» **Work instruction**
Please print the entries below exactly, from the line with "map N_of_ascii (list_ascii_of_string s)." through the line with "(text : jsstring).", including both of those lines and leaving out all others.

» **Dataset**
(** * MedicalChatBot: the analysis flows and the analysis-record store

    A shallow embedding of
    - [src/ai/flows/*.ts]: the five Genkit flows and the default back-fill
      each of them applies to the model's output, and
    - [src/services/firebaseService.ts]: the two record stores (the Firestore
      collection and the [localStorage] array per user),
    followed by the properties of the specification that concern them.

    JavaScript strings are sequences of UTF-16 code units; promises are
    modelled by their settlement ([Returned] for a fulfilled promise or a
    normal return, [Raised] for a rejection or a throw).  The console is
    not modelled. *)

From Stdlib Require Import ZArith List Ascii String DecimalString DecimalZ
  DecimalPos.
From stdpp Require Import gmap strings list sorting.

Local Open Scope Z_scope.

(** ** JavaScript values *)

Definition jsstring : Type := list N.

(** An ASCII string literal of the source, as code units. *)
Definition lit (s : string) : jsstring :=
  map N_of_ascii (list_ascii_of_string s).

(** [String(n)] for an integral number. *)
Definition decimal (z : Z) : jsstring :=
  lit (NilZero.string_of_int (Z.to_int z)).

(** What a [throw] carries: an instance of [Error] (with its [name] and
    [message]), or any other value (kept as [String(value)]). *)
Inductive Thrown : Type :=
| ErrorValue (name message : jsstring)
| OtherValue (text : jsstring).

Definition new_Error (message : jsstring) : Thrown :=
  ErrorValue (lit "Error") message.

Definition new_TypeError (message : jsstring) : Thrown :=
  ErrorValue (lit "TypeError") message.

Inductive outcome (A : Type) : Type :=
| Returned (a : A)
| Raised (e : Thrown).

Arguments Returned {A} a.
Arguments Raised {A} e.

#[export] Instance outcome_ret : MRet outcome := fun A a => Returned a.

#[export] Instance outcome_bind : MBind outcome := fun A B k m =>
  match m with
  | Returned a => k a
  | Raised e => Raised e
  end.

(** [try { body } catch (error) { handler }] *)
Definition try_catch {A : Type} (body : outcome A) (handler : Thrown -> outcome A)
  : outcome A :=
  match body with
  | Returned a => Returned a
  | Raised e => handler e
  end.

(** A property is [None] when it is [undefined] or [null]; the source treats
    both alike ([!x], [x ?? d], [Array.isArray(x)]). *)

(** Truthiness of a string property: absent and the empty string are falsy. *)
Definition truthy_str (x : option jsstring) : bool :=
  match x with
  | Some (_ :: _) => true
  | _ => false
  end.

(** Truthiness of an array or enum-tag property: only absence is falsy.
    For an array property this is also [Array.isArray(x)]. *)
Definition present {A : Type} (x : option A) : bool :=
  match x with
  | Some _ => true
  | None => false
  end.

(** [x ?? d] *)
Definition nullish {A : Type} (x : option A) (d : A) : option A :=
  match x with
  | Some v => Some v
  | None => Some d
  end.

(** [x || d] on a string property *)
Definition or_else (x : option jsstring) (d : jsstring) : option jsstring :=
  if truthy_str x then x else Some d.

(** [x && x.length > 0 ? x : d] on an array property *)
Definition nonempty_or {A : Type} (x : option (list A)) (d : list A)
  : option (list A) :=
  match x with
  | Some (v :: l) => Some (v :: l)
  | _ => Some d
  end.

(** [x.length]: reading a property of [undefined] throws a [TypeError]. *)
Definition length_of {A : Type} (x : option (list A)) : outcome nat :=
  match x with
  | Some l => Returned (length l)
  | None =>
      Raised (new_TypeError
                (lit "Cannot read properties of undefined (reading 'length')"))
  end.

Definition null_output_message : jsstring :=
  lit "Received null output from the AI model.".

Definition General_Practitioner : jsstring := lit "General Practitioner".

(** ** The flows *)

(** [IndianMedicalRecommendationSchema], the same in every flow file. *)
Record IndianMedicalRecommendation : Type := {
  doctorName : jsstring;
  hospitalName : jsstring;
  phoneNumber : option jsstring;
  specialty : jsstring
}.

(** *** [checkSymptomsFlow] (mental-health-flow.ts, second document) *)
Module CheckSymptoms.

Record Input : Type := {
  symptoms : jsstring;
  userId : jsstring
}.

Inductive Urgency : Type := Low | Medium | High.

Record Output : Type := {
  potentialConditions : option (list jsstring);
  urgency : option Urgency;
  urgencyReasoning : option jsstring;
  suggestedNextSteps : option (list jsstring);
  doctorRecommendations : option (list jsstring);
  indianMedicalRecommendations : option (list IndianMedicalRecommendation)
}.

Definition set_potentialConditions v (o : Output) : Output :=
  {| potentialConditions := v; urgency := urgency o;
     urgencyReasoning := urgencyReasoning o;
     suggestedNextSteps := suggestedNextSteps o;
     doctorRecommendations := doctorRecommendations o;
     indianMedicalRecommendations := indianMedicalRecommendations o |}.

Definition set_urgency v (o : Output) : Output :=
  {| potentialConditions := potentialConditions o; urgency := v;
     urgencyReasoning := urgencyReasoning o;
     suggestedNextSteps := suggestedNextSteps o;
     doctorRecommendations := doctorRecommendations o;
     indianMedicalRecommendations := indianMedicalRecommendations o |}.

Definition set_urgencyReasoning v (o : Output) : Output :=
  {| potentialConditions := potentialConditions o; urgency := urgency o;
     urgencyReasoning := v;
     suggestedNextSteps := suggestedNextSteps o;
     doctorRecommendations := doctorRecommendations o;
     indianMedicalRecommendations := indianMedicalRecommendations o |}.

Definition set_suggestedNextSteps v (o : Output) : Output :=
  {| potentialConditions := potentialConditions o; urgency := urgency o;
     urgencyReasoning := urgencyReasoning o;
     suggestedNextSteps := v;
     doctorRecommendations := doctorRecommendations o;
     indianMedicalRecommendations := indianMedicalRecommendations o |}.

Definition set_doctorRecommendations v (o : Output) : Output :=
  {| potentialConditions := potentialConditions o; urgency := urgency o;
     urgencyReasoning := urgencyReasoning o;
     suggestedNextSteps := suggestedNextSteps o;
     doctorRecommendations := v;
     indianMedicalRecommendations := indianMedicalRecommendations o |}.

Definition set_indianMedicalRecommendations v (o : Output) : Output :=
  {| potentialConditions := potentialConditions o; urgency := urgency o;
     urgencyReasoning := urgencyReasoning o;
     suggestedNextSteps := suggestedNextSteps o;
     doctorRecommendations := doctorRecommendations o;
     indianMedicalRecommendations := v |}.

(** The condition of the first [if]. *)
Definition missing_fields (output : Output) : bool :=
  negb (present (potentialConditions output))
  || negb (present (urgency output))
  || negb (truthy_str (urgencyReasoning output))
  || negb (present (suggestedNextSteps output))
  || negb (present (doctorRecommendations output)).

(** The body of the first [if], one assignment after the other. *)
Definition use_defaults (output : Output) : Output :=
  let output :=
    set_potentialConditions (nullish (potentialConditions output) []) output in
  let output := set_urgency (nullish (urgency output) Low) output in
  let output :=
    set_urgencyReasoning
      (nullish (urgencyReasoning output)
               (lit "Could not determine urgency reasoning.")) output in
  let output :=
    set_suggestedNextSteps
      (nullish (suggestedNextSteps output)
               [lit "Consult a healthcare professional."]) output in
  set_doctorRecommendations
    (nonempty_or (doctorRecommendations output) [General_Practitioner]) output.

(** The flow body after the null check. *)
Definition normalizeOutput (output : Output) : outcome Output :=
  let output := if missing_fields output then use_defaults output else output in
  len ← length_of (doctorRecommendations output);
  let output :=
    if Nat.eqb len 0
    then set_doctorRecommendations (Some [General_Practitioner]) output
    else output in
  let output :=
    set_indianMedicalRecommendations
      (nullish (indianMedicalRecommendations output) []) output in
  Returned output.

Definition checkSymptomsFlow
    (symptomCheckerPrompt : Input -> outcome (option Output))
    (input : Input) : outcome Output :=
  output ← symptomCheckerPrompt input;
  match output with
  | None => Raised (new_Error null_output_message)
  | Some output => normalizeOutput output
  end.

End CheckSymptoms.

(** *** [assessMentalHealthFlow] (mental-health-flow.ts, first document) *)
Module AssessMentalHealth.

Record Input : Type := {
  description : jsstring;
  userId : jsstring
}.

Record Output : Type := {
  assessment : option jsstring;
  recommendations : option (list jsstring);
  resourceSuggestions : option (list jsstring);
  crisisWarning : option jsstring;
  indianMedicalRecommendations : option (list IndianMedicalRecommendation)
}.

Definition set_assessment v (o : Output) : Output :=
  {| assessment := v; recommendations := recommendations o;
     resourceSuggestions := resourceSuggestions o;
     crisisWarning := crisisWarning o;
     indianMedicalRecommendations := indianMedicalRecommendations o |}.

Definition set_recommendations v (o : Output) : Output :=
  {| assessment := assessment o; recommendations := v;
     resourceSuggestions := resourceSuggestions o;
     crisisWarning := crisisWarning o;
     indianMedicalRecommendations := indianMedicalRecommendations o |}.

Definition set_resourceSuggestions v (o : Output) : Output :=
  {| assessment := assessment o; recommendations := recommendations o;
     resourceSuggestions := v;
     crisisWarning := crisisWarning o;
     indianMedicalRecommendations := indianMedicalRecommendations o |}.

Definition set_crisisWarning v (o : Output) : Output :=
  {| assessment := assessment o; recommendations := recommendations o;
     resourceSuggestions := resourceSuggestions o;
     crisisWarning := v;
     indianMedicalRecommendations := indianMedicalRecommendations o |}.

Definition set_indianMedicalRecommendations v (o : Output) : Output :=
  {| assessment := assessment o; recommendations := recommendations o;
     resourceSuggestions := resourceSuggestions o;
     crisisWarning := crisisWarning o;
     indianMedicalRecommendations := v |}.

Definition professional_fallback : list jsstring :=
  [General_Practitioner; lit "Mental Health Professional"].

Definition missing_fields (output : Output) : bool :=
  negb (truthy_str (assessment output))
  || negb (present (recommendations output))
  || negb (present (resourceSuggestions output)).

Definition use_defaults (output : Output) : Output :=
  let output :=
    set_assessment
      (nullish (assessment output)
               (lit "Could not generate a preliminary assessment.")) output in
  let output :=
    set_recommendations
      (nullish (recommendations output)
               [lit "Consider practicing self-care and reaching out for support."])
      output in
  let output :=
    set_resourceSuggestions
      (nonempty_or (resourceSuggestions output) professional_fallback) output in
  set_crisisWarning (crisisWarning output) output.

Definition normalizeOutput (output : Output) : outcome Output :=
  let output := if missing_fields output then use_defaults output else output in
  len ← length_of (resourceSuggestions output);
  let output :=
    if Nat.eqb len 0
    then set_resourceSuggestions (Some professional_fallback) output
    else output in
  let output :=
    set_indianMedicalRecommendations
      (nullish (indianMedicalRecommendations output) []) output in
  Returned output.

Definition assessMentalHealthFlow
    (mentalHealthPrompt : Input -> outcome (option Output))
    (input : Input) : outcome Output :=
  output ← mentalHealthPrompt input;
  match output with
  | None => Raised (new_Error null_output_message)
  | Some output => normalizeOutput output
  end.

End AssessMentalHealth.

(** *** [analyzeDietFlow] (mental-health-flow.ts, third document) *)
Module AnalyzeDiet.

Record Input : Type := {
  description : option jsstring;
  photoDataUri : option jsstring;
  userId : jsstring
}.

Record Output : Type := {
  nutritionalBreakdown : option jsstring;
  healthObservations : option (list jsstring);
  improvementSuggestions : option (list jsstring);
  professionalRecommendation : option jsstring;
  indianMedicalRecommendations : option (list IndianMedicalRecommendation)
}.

» **Finished exercise**
  map N_of_ascii (list_ascii_of_string s).

(** [String(n)] for an integral number. *)
Definition decimal (z : Z) : jsstring :=
  lit (NilZero.string_of_int (Z.to_int z)).

(** What a [throw] carries: an instance of [Error] (with its [name] and
    [message]), or any other value (kept as [String(value)]). *)
Inductive Thrown : Type :=
| ErrorValue (name message : jsstring)
| OtherValue (text : jsstring).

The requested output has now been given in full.